• _Exercise objective_: Pull out every line below that contains the word "Import".

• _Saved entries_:
^^^^^^^^
(** X11.  With a drawer that keeps its side of the contract, [draw]
    changes no array that existed before the call, whichever image it is
    given. *)
Theorem draw_keeps_every_live_array
    (image : ref) (annotation : AnnotationSceneEntity)
    (meta : option dict) (s : State) (r : ref) :
  drawer_keeps_frame ->
  r < length (heap (world s)) ->
  heap (world (snd (Visualizer.draw image annotation meta s))) !! r
  = heap (world s) !! r.
Proof.
  intros Frame Live. rewrite draw_runs. unfold draw_spec. simpl.
  set (h := heap (world s)) in *.
  set (h1 := h ++ [converted_image (world s) image]).
  assert (Len : length h1 = S (length h)).
  { unfold h1. rewrite length_app. simpl. lia. }
  destruct (Frame (shape_drawer (self s)) h1 (length h) annotation [])
    as [Kept _]; [lia|].
  rewrite Kept by (unfold ref in *; lia).
  unfold h1. apply lookup_app_l. exact Live.
Qed.

(** X12.  Display not suppressed.  [video_delay] asks the streamer for
    its rate exactly when the string form of the type can be cut into a
    head, ["VIDEO"] and a tail (the test is a case-sensitive substring
    test).  For every other type the rate is never asked, so the call
    returns whatever [fps()] would have answered, zero included. *)
Theorem video_delay_asks_rate_of_video_only
    (s : State) (elapsed_time : float) (st : BaseStreamer) :
  no_show (self s) = false ->
  ((exists hd tl : string,
      str (get_type st) = String.append hd (String.append "VIDEO" tl)) ->
   fps_calls (trace (world (snd (Visualizer.video_delay elapsed_time st s))))
   = S (fps_calls (trace (world s))))
  /\ (~ (exists hd tl : string,
          str (get_type st) = String.append hd (String.append "VIDEO" tl)) ->
      fst (Visualizer.video_delay elapsed_time st s) = Ok tt
      /\ fps_calls
           (trace (world (snd (Visualizer.video_delay elapsed_time st s))))
         = fps_calls (trace (world s))).
Proof.
  intros Shown. split.
  - intros Cut. apply contains_splits in Cut.
    unfold_calls. rewrite Shown. simpl. rewrite Cut.
    destruct (Py.truediv 1 (fps st)) as [target|e]; simpl.
    + destruct (PrimFloat.ltb elapsed_time target); simpl;
        rewrite !fps_calls_app; simpl; lia.
    + rewrite !fps_calls_app. simpl. lia.
  - intros NoCut.
    assert (Other : Py.contains "VIDEO" (str (get_type st)) = false).
    { destruct (Py.contains "VIDEO" (str (get_type st))) eqn:E;
        [|reflexivity].
      apply contains_splits in E. contradiction. }
    unfold_calls. rewrite Shown. simpl. rewrite Other. simpl.
    split; [reflexivity|]. rewrite fps_calls_app. simpl. lia.
Qed.

(** X13.  A quit request is not remembered.  With the display not
    suppressed, two successive calls of [is_quit] each make their own
    poll and each answer for the key of that poll alone, consuming one
    pending key apiece: a [q] seen by the first call does not make the
    second one answer [True]. *)
Theorem is_quit_does_not_latch (s : State) (d k1 k2 : Z) (rest : list Z) :
  no_show (self s) = false ->
  delay (self s) = Some d ->
  keys (world s) = k1 :: k2 :: rest ->
  (b1 <- Visualizer.is_quit ;; b2 <- Visualizer.is_quit ;; ret (b1, b2)) s
  = (Ok (Z.eqb (Py.ord "q") k1, Z.eqb (Py.ord "q") k2),
     {| self := self s;
        world := with_keys rest (emit [EWaitKey d; EWaitKey d] (world s)) |}).
Proof.
  intros Shown Wait Keys. split_state s. subst.
  unfold_calls. unfold cv2.poll, emit, with_keys, with_trace. simpl.
  rewrite <- app_assoc. reflexivity.
Qed.

(** X14.  Which attributes a method reads.  In the same world, [draw]
    gives the same result and the same world for any two instances with
    the same drawer; [is_quit] for any two with the same [no_show] and
    [delay]; [video_delay] for any two with the same [no_show]; [show]
    for any two with the same [no_show], [window_name] and [output]. *)
Theorem methods_read_only_their_attributes
    (s1 s2 : State) (image : ref) (annotation : AnnotationSceneEntity)
    (meta : option dict) (elapsed_time : float) (st : BaseStreamer) :
  world s1 = world s2 ->
  (shape_drawer (self s1) = shape_drawer (self s2) ->
   fst (Visualizer.draw image annotation meta s1)
   = fst (Visualizer.draw image annotation meta s2)
   /\ world (snd (Visualizer.draw image annotation meta s1))
      = world (snd (Visualizer.draw image annotation meta s2)))
  /\ (no_show (self s1) = no_show (self s2) ->
      delay (self s1) = delay (self s2) ->
      fst (Visualizer.is_quit s1) = fst (Visualizer.is_quit s2)
      /\ world (snd (Visualizer.is_quit s1))
         = world (snd (Visualizer.is_quit s2)))
  /\ (no_show (self s1) = no_show (self s2) ->
      fst (Visualizer.video_delay elapsed_time st s1)
      = fst (Visualizer.video_delay elapsed_time st s2)
      /\ world (snd (Visualizer.video_delay elapsed_time st s1))
         = world (snd (Visualizer.video_delay elapsed_time st s2)))
  /\ (no_show (self s1) = no_show (self s2) ->
      window_name (self s1) = window_name (self s2) ->
      output (self s1) = output (self s2) ->
      fst (Visualizer.show image s1) = fst (Visualizer.show image s2)
      /\ world (snd (Visualizer.show image s1))
         = world (snd (Visualizer.show image s2))).
Proof.
  intros SameWorld. split; [|split; [|split]].
  - intros Drawer. rewrite !draw_runs. unfold draw_spec, converted_image.
    simpl. rewrite SameWorld, Drawer. split; reflexivity.
  - intros Hidden Wait. destruct s1 as [v1 w1], s2 as [v2 w2].
    simpl in *. subst w2. unfold_calls. simpl. rewrite Hidden.
    destruct (no_show v2); simpl; [split; reflexivity|].
    rewrite Wait. destruct (delay v2); split; reflexivity.
  - intros Hidden. destruct s1 as [v1 w1], s2 as [v2 w2].
    simpl in *. subst w2. unfold_calls. simpl. rewrite Hidden.
    destruct (no_show v2); simpl; [split; reflexivity|].
    destruct (Py.contains "VIDEO" (str (get_type st))); simpl;
      [|split; reflexivity].
    destruct (Py.truediv 1 (fps st)) as [target|e]; simpl;
      [|split; reflexivity].
    destruct (PrimFloat.ltb elapsed_time target); split; reflexivity.
  - intros Hidden Name Out. destruct s1 as [v1 w1], s2 as [v2 w2].
    simpl in *. subst w2. unfold_calls. simpl. rewrite Hidden.
    destruct (no_show v2); simpl; [split; reflexivity|].
    rewrite Name. split; reflexivity.
Qed.

End Behaviour.

(** ** The methods on explicit inputs *)

Section Runs.
#[local] Existing Instance Sample.opencv4.
#[local] Existing Instance Sample.marker.
Import Sample.

Lemma marker_keeps_frame : drawer_keeps_frame.
Proof.
  intros d h img ann labels Live. simpl. split.
  - intros r _ Other. apply list_lookup_insert_ne. congruence.
  - left. reflexivity.
Qed.

Example init_defaults :
  Visualizer.__init__ None false false false None None fresh
  = (Ok tt,
     {| self := plain;
        world :=
          emit [EGetMonitors; ENamedWindow "Window" 16;
                EResizeWindow "Window" 960 720;
                EMoveWindow "Window" 1200 300] world0 |}).
Proof. reflexivity. Qed.

Example init_no_monitor :
  fst (Visualizer.__init__ None false false false None None
         {| self := blank;
            world := {| monitors := []; heap := []; files := ∅; locked := [];
                        keys := []; trace := [] |} |})
  = Raised Py.ScreenInfoError.
Proof. reflexivity. Qed.

Example draw_sample :
  Visualizer.draw 0 [(0, 1)] None shown
  = (Ok 1,
     {| self := plain;
        world :=
          with_heap [[[[1; 2; 3]; [4; 5; 6]]];
                     [[[3; 2; 1]; [255; 255; 255]]]]%Z
            (emit [ECvtColor 0 4; EShapeDraw (shape_drawer plain) 1 [(0, 1)] []]
                  world0) |}).
Proof. reflexivity. Qed.

Example is_quit_on_q :
  fst (Visualizer.is_quit
         {| self := plain; world := with_keys [113; 81]%Z world0 |})
  = Ok true.
Proof. reflexivity. Qed.

Example is_quit_on_capital_q :
  fst (Visualizer.is_quit
         {| self := plain; world := with_keys [81]%Z world0 |})
  = Ok false.
Proof. reflexivity. Qed.

Example is_quit_without_key : fst (Visualizer.is_quit shown) = Ok false.
Proof. reflexivity. Qed.

Example video_delay_fast_frame :
  sleeps (trace (world (snd (Visualizer.video_delay ten_ms video30 shown))))
  = [PrimFloat.sub (PrimFloat.div 1 30) ten_ms].
Proof. reflexivity. Qed.

Example video_delay_slow_frame :
  Visualizer.video_delay 1%float video30 shown
  = (Ok tt,
     {| self := plain;
        world := emit [EStreamerGetType; EStreamerFps] world0 |}).
Proof. reflexivity. Qed.

Example show_stops_before_recording :
  fst (Visualizer.show 0 saving) = Raised Py.Cv2Error.
Proof. reflexivity. Qed.

(** What [cv2.imwrite] would do if it were reached: write the encoding
    and answer [True]; answer [False] and write nothing when the path is
    locked; raise when the name has no encoder. *)
Example imwrite_writes :
  let run := cv2.imwrite (Some "out.png") 0 saving in
  fst run = Ok true
  /\ files (world (snd run)) !! "out.png" = Some [1; 2; 3; 4; 5; 6]%Z.
Proof. split; reflexivity. Qed.

Example imwrite_refused :
  let run :=
    cv2.imwrite (Some "out.png") 0
      {| self := recording;
         world := {| monitors := [screen0];
                     heap := [[[[1; 2; 3]; [4; 5; 6]]]]%Z;
                     files := ∅; locked := ["out.png"];
                     keys := []; trace := [] |} |} in
  fst run = Ok false /\ files (world (snd run)) !! "out.png" = None.
Proof. split; reflexivity. Qed.

Example imwrite_without_encoder :
  fst (cv2.imwrite (Some "out.xyz") 0 saving) = Raised Py.Cv2Error.
Proof. reflexivity. Qed.

(** A drawer outside the contract can hand the caller's own array
    back: the contract is what C6 rests on. *)
Example draw_with_careless_drawer :
  fst (@Visualizer.draw opencv4 careless 0 tt None
         {| self := plain; world := world0 |})
  = Ok 0.
Proof. reflexivity. Qed.

(** C2.  The constructor does not look at [no_show]: called with
    [no_show=True] (and a monitor at the origin) it returns after
    creating the window, resizing it to 960x720 and moving it to
    (1200, 300), exactly as it does with [no_show=False]. *)
Theorem init_suppressed_still_opens_window :
  Visualizer.__init__ None false false true None None fresh
  = (Ok tt,
     {| self := headless;
        world :=
          emit [EGetMonitors; ENamedWindow "Window" 16;
                EResizeWindow "Window" 960 720;
                EMoveWindow "Window" 1200 300] world0 |})
  /\ filter is_window_call
       (trace (world (snd (Visualizer.__init__ None false false true None
                             None fresh))))
     = [ENamedWindow "Window" 16; EResizeWindow "Window" 960 720;
        EMoveWindow "Window" 1200 300].
Proof. split; reflexivity. Qed.

(** C7.  [show] does not write the image.  With the display not
    suppressed and an output path configured, over a file that already
    exists, the call ends with [cv2.error] at [cv2.imshow], which is
    given three positional arguments; [cv2.imwrite] on the next line is
    not reached, and the file keeps what it held. *)
Theorem show_never_reaches_imwrite :
  Visualizer.show 0 saving
  = (Raised Py.Cv2Error,
     {| self := recording;
        world := emit [EImshow "Window" 0 [17%Z]] (world saving) |})
  /\ files (world (snd (Visualizer.show 0 saving))) !! "out.png"
     = Some [9; 9]%Z
  /\ files (world saving) !! "out.png" = Some [9; 9]%Z.
Proof. repeat split; reflexivity. Qed.
(** * The IKEv2 SA payload of charon: [encoding/payloads/sa_payload.c]

    A shallow embedding of [sa_payload.c] and the properties of its
    verification, length computation, proposal list maintenance and of the
    conversion between the payload tree and [ike_proposal_t] records.

    The payload owns its proposals and a proposal owns its transforms
    exclusively, so the linked lists of object pointers are embedded as lists
    of values.  The embedded functions do not track memory; what [destroy],
    [verify] and [get_ike_proposals] do with the proposals, their iterator and
    the temporary array is embedded apart, along the same control flow. *)

From stdpp Require Import base numbers list.
From Equations Require Equations.

Local Open Scope Z_scope.

(** ** Types declared outside [sa_payload.c] *)

(** Modelled from the spec: [status_t] is declared in [types.h] (absent);
    these are the three outcomes [sa_payload.c] returns (success, failure, and
    the distinct "not found"). *)
Inductive status_t : Set :=
  | SUCCESS
  | FAILED
  | NOT_FOUND.

Global Instance status_t_eq_dec : EqDecision status_t.
Proof. solve_decision. Defined.

(** Modelled from the spec: the payload type codes of [payload.h] (absent).
    [next_payload] is a [u_int8_t]; the two codes used by [sa_payload.c] carry
    their IKEv2 numbers. *)
Definition payload_type_t : Set := Z.
Definition NO_PAYLOAD : payload_type_t := 0.
Definition SECURITY_ASSOCIATION : payload_type_t := 33.

(** Modelled from the spec: the protocol ids of a proposal ("enum including
    IKE, AH, ESP"); [proposal_substructure.h] is absent. *)
Inductive protocol_id_t : Set :=
  | UNDEFINED_PROTOCOL_ID
  | IKE
  | AH
  | ESP.

Global Instance protocol_id_t_eq_dec : EqDecision protocol_id_t.
Proof. solve_decision. Defined.

(** Modelled from the spec: the transform types ("encryption-algorithm,
    integrity-algorithm, pseudo-random-function, Diffie-Hellman-group, ...");
    every type that is none of the four IKE ones falls under the last
    constructor, the [default:] case of the switch in [get_ike_proposals]. *)
Inductive transform_type_t : Set :=
  | ENCRYPTION_ALGORITHM
  | PSEUDO_RANDOM_FUNCTION
  | INTEGRITY_ALGORITHM
  | DIFFIE_HELLMAN_GROUP
  | OTHER_TRANSFORM_TYPE.

Global Instance transform_type_t_eq_dec : EqDecision transform_type_t.
Proof. solve_decision. Defined.

(** Modelled from the spec: macros of [sa_payload.h] (absent).  The header of
    an SA payload is 32 bits on the wire, and the critical flag "must be false
    to be accepted". *)
Definition SA_PAYLOAD_HEADER_LENGTH : Z := 4.
Definition SA_PAYLOAD_CRITICAL_FLAG : bool := false.

(** Modelled from the spec: the IKE proposal record, "{encryption_algorithm id
    + key length, integrity_algorithm id + key length, pseudo_random_function
    id + key length, diffie_hellman_group id}"; the struct is declared in
    [sa_payload.h] (absent). *)
Record ike_proposal_t : Set := {
  encryption_algorithm : Z;
  encryption_algorithm_key_length : Z;
  integrity_algorithm : Z;
  integrity_algorithm_key_length : Z;
  pseudo_random_function : Z;
  pseudo_random_function_key_length : Z;
  diffie_hellman_group : Z
}.

Global Instance ike_proposal_t_eq_dec : EqDecision ike_proposal_t.
Proof. solve_decision. Defined.

(** Assignments to one field of an [ike_proposal_t]. *)
Definition set_encryption_algorithm (v : Z) (r : ike_proposal_t) : ike_proposal_t :=
  {| encryption_algorithm := v;
     encryption_algorithm_key_length := encryption_algorithm_key_length r;
     integrity_algorithm := integrity_algorithm r;
     integrity_algorithm_key_length := integrity_algorithm_key_length r;
     pseudo_random_function := pseudo_random_function r;
     pseudo_random_function_key_length := pseudo_random_function_key_length r;
     diffie_hellman_group := diffie_hellman_group r |}.
(** * logflux: syslog messages to InfluxDB points

    A shallow embedding of [logflux/main.py]: the message normalizer
    ([load_message_json], [load_message_legacy], [load_message]), the matcher
    ([check_re]), the value resolver ([rule_value_match_lookup],
    [rule_value_lookup], [get_fields_tags]), the point builder ([make_point],
    [parse_message]) and the listener's per-datagram handler ([send_points],
    [handle]).

    Python values are an inductive type, a [str] is the list of its code
    points, a [dict] is an association list in insertion order, exceptions are
    a result type, and the mutable attributes of [LogFluxApplication] together
    with the error stream and the calls made to the InfluxDB client are a
    record threaded through a state-and-exception monad.  What lives outside
    [main.py] (the [re] and [json] modules, [float], [repr], the InfluxDB
    client) is a field of the class [Runtime]. *)

From Stdlib Require Import List ZArith NArith Bool Lia.
From Stdlib Require Import Ascii String DecimalString SpecFloat.
From Stdlib.Strings Require Import Byte.
Import ListNotations.

Set Implicit Arguments.
Set Warnings "-register-all".
Local Open Scope N_scope.

(** ** Python strings *)

(** A [str] is a sequence of Unicode code points. *)
Definition pystr := list N.

(** The [str] of an ASCII literal of the source. *)
Definition u (s : string) : pystr := map N_of_ascii (list_ascii_of_string s).

Fixpoint str_eqb (a b : pystr) : bool :=
  match a, b with
  | [], [] => true
  | x :: a', y :: b' => (x =? y) && str_eqb a' b'
  | _, _ => false
  end.

(** [str.isspace] on one code point. *)
Definition isspace (c : N) : bool :=
  ((9 <=? c) && (c <=? 13)) || ((28 <=? c) && (c <=? 32)) ||
  (c =? 133) || (c =? 160) || (c =? 5760) ||
  ((8192 <=? c) && (c <=? 8202)) || (c =? 8232) || (c =? 8233) ||
  (c =? 8239) || (c =? 8287) || (c =? 12288).

(** The code points that are white space for Python. *)
Definition whitespace : list N :=
  [ 9; 10; 11; 12; 13; 28; 29; 30; 31; 32; 133; 160; 5760;
    8192; 8193; 8194; 8195; 8196; 8197; 8198; 8199; 8200; 8201; 8202;
    8232; 8233; 8239; 8287; 12288 ].

Fixpoint lstrip_by (space : N -> bool) (s : pystr) : pystr :=
  match s with
  | c :: s' => if space c then lstrip_by space s' else s
  | [] => []
  end.

Definition strip_by (space : N -> bool) (s : pystr) : pystr :=
  rev (lstrip_by space (rev (lstrip_by space s))).

(** [s.strip()] *)
Definition strip (s : pystr) : pystr := strip_by isspace s.

(** The line boundaries of [str.splitlines], [\r\n] apart. *)
Definition is_linebreak (c : N) : bool :=
  ((10 <=? c) && (c <=? 13)) || ((28 <=? c) && (c <=? 30)) ||
  (c =? 133) || (c =? 8232) || (c =? 8233).

Fixpoint splitlines_from (cur : pystr) (s : pystr) : list pystr :=
  match s with
  | [] => match cur with [] => [] | _ => [rev cur] end
  | c :: rest =>
      if is_linebreak c then
        match rest with
        | d :: rest' =>
            if (c =? 13) && (d =? 10)
            then rev cur :: splitlines_from [] rest'
            else rev cur :: splitlines_from [] rest
        | [] => [rev cur]
        end
      else splitlines_from (c :: cur) rest
  end.

(** [s.splitlines()] *)
Definition splitlines (s : pystr) : list pystr := splitlines_from [] s.

(** [s] without the prefix [p], when it starts with it. *)
Fixpoint strip_prefix (p s : pystr) : option pystr :=
  match p, s with
  | [], _ => Some s
  | x :: p', y :: s' => if x =? y then strip_prefix p' s' else None
  | _ :: _, [] => None
  end.

(** [s.split(sep, 1)] for a non-empty [sep]: the text before and after the
    first occurrence of [sep], or [None] when the result is the one-element
    list [[s]]. *)
Fixpoint split_once (sep s : pystr) : option (pystr * pystr) :=
  match strip_prefix sep s with
  | Some rest => Some ([], rest)
  | None =>
      match s with
      | [] => None
      | c :: s' =>
          match split_once sep s' with
          | Some (a, b) => Some (c :: a, b)
          | None => None
          end
      end
  end.

(** [sep.join(parts)] *)
Fixpoint join (sep : pystr) (parts : list pystr) : pystr :=
  match parts with
  | [] => []
  | [p] => p
  | p :: ps => p ++ sep ++ join sep ps
  end.

(** [c in s] for a one-character [c]. *)
Definition contains (c : N) (s : pystr) : bool := existsb (N.eqb c) s.

(** [s.replace('"', '\\"')] *)
Definition escape_quotes (s : pystr) : pystr :=
  flat_map (fun c => if c =? 34 then [92; 34] else [c]) s.

(** [str(z)] for an [int]. *)
Definition str_of_Z (z : Z) : pystr := u (NilZero.string_of_int (Z.to_int z)).

(** ** Bytes *)

Definition bytes := list byte.

(** The [bytes] of an ASCII literal. *)
Definition bytes_of (s : string) : bytes := list_byte_of_string s.

Definition is_cont (x : N) : bool := (128 <=? x) && (x <=? 191).

(** [raw.decode('utf-8')]: strict UTF-8, [None] for [UnicodeDecodeError].
    [fuel] bounds the number of code points. *)
Fixpoint utf8_decode_from (fuel : nat) (bs : list N) : option pystr :=
  match fuel with
  | O => match bs with [] => Some [] | _ => None end
  | S fuel' =>
      match bs with
      | [] => Some []
      | x :: r1 =>
          if x <? 128 then option_map (cons x) (utf8_decode_from fuel' r1)
          else if (194 <=? x) && (x <=? 223) then
            match r1 with
            | y :: r2 =>
                if is_cont y
                then option_map (cons ((x - 192) * 64 + (y - 128)))
                       (utf8_decode_from fuel' r2)
                else None
            | _ => None
            end
          else if (224 <=? x) && (x <=? 239) then
            match r1 with
            | y :: z :: r3 =>
                if is_cont y && is_cont z &&
                   (if x =? 224 then 160 <=? y else true) &&
                   (if x =? 237 then y <=? 159 else true)
                then option_map
                       (cons ((x - 224) * 4096 + (y - 128) * 64 + (z - 128)))
                       (utf8_decode_from fuel' r3)
                else None
            | _ => None
            end
          else if (240 <=? x) && (x <=? 244) then
            match r1 with
            | y :: z :: w :: r4 =>
                if is_cont y && is_cont z && is_cont w &&
                   (if x =? 240 then 144 <=? y else true) &&
                   (if x =? 244 then y <=? 143 else true)
                then option_map
                       (cons ((x - 240) * 262144 + (y - 128) * 4096 +
                              (z - 128) * 64 + (w - 128)))
                       (utf8_decode_from fuel' r4)
                else None
            | _ => None
            end
          else None
      end
  end.

Definition utf8_decode (raw : bytes) : option pystr :=
  utf8_decode_from (List.length raw) (map Byte.to_N raw).

(** ** Values, exceptions, dictionaries *)

(** What [json.loads] can return, which is also what a message, a field and a
    tag can hold.  A [float] is an IEEE 754 binary64 number. *)
Inductive value : Type :=
| VNone
| VBool (t : bool)
| VInt (z : Z)
| VFloat (f : spec_float)
| VStr (s : pystr)
| VList (l : list value)
| VDict (d : list (pystr * value)).

(** A [dict] with [str] keys, in insertion order. *)
Definition dict := list (pystr * value).

(** The exceptions of the pipeline; each is a subclass of [Exception].
    [ValueError] stands for its subclasses [UnicodeDecodeError] and
    [json.JSONDecodeError] too.  [FormatError] is the failure of
    [str.format]: a [ValueError] for a single brace, an [IndexError] or a
    [KeyError] for a replacement field that has no argument. *)
Inductive exn : Type :=
| KeyError (key : pystr)
| ValueError
| TypeError
| AttributeError
| AssertionError (msg : pystr)
| OverflowError
| FormatError
| OtherError (name : pystr).

Inductive Result (A : Type) : Type :=
| Ok (a : A)
| Raise (e : exn).
Arguments Raise {A} e.

Definition is_KeyError (e : exn) : bool :=
  match e with KeyError _ => true | _ => false end.

Definition is_ValueError (e : exn) : bool :=
  match e with ValueError => true | _ => false end.

(** [except Exception] *)
Definition is_Exception (e : exn) : bool := true.

Fixpoint dict_get (d : dict) (k : pystr) : option value :=
  match d with
  | [] => None
  | (k', v) :: d' => if str_eqb k' k then Some v else dict_get d' k
  end.

(** [d[k] = v]: a key that is there keeps its place. *)
Fixpoint dict_set (d : dict) (k : pystr) (v : value) : dict :=
  match d with
  | [] => [(k, v)]
  | (k', v') :: d' =>
      if str_eqb k' k then (k', v) :: d' else (k', v') :: dict_set d' k v
  end.

Definition is_zero (f : spec_float) : bool :=
  match f with S754_zero _ => true | _ => false end.

Definition is_nil (A : Type) (l : list A) : bool :=
  match l with [] => true | _ => false end.

(** [bool(v)] *)
Definition truthy (v : value) : bool :=
  match v with
  | VNone => false
  | VBool t => t
  | VInt z => negb (z =? 0)%Z
  | VFloat f => negb (is_zero f)
  | VStr s => negb (is_nil s)
  | VList l => negb (is_nil l)
  | VDict d => negb (is_nil d)
  end.

(** [v[k]] for a [str] key [k]. *)
Definition subscript (v : value) (k : pystr) : Result value :=
  match v with
  | VDict d =>
      match dict_get d k with
      | Some x => Ok x
      | None => Raise (KeyError k)
      end
  | _ => Raise TypeError
  end.

(** [v.strip()] *)
Definition value_strip (v : value) : Result pystr :=
  match v with
  | VStr s => Ok (strip s)
  | _ => Raise AttributeError
  end.

(** ** The collaborators of [main.py] *)

(** A match object: only [groupdict()] is used, and a match object is always
    truthy. *)
Record Match : Type := { groupdict : dict }.

(** [InfluxDB] points, as [make_point] builds them; the key ['tags'] is
    there or not. *)
Record point : Type := {
  measurement : pystr;
  time : value;
  pfields : dict;
  ptags : option dict
}.

Class Runtime : Type := {
  (** [re.match(re.compile(pattern), s)], [None] when there is no match *)
  re_match : pystr -> pystr -> option Match;
  (** [json.loads(s)] *)
  json_loads : pystr -> Result value;
  (** [float(s)] for a [str], [None] for [ValueError] *)
  float_of_str : pystr -> option spec_float;
  (** the decimal digit value of a code point above ASCII, if it has one *)
  todecimal : N -> option Z;
  (** [str(f)] for a [float] *)
  float_str : spec_float -> pystr;
  (** [str(v)] for a [list] or a [dict] *)
  container_str : value -> pystr;
  (** [str(e)] for an exception raised by the interpreter *)
  exc_str : exn -> pystr;
  (** [str(raw)] for [bytes] *)
  bytes_str : bytes -> pystr;
  (** [client.write_points(batch)], given the batches of the calls made
      before: [Some e] when the call raises [e] *)
  write_points : list (list point) -> list point -> option exn
}.

(** ** [int] and [float] *)

Section Coercions.
Context {rt : Runtime}.

(** The white space [int] skips around a literal: [isspace] without the
    ASCII separators 0x1c to 0x1f. *)
Definition int_space (c : N) : bool :=
  isspace c && negb ((28 <=? c) && (c <=? 31)).

Definition digit_of (c : N) : option Z :=
  if (48 <=? c) && (c <=? 57) then Some (Z.of_N (c - 48))
  else if c <? 128 then None
  else todecimal c.

(** Digits, with single underscores between them. *)
Fixpoint int_digits (acc : Z) (after_digit : bool) (s : pystr) : option Z :=
  match s with
  | [] => if after_digit then Some acc else None
  | c :: s' =>
      if c =? 95 then
        if after_digit then int_digits acc false s' else None
      else
        match digit_of c with
        | Some d => int_digits (acc * 10 + d)%Z true s'
        | None => None
        end
  end.

(** [sys.int_max_str_digits], at its default: [int] refuses a text with
    more digits, the sign, the underscores and the white space around it
    not counted. *)
Definition int_max_str_digits : N := 4300.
^^^^^^^^
• _Problem solution_:
Import Sample.
From stdpp Require Import base numbers list.
From Stdlib Require Import List ZArith NArith Bool Lia.
From Stdlib Require Import Ascii String DecimalString SpecFloat.
From Stdlib.Strings Require Import Byte.
Import ListNotations.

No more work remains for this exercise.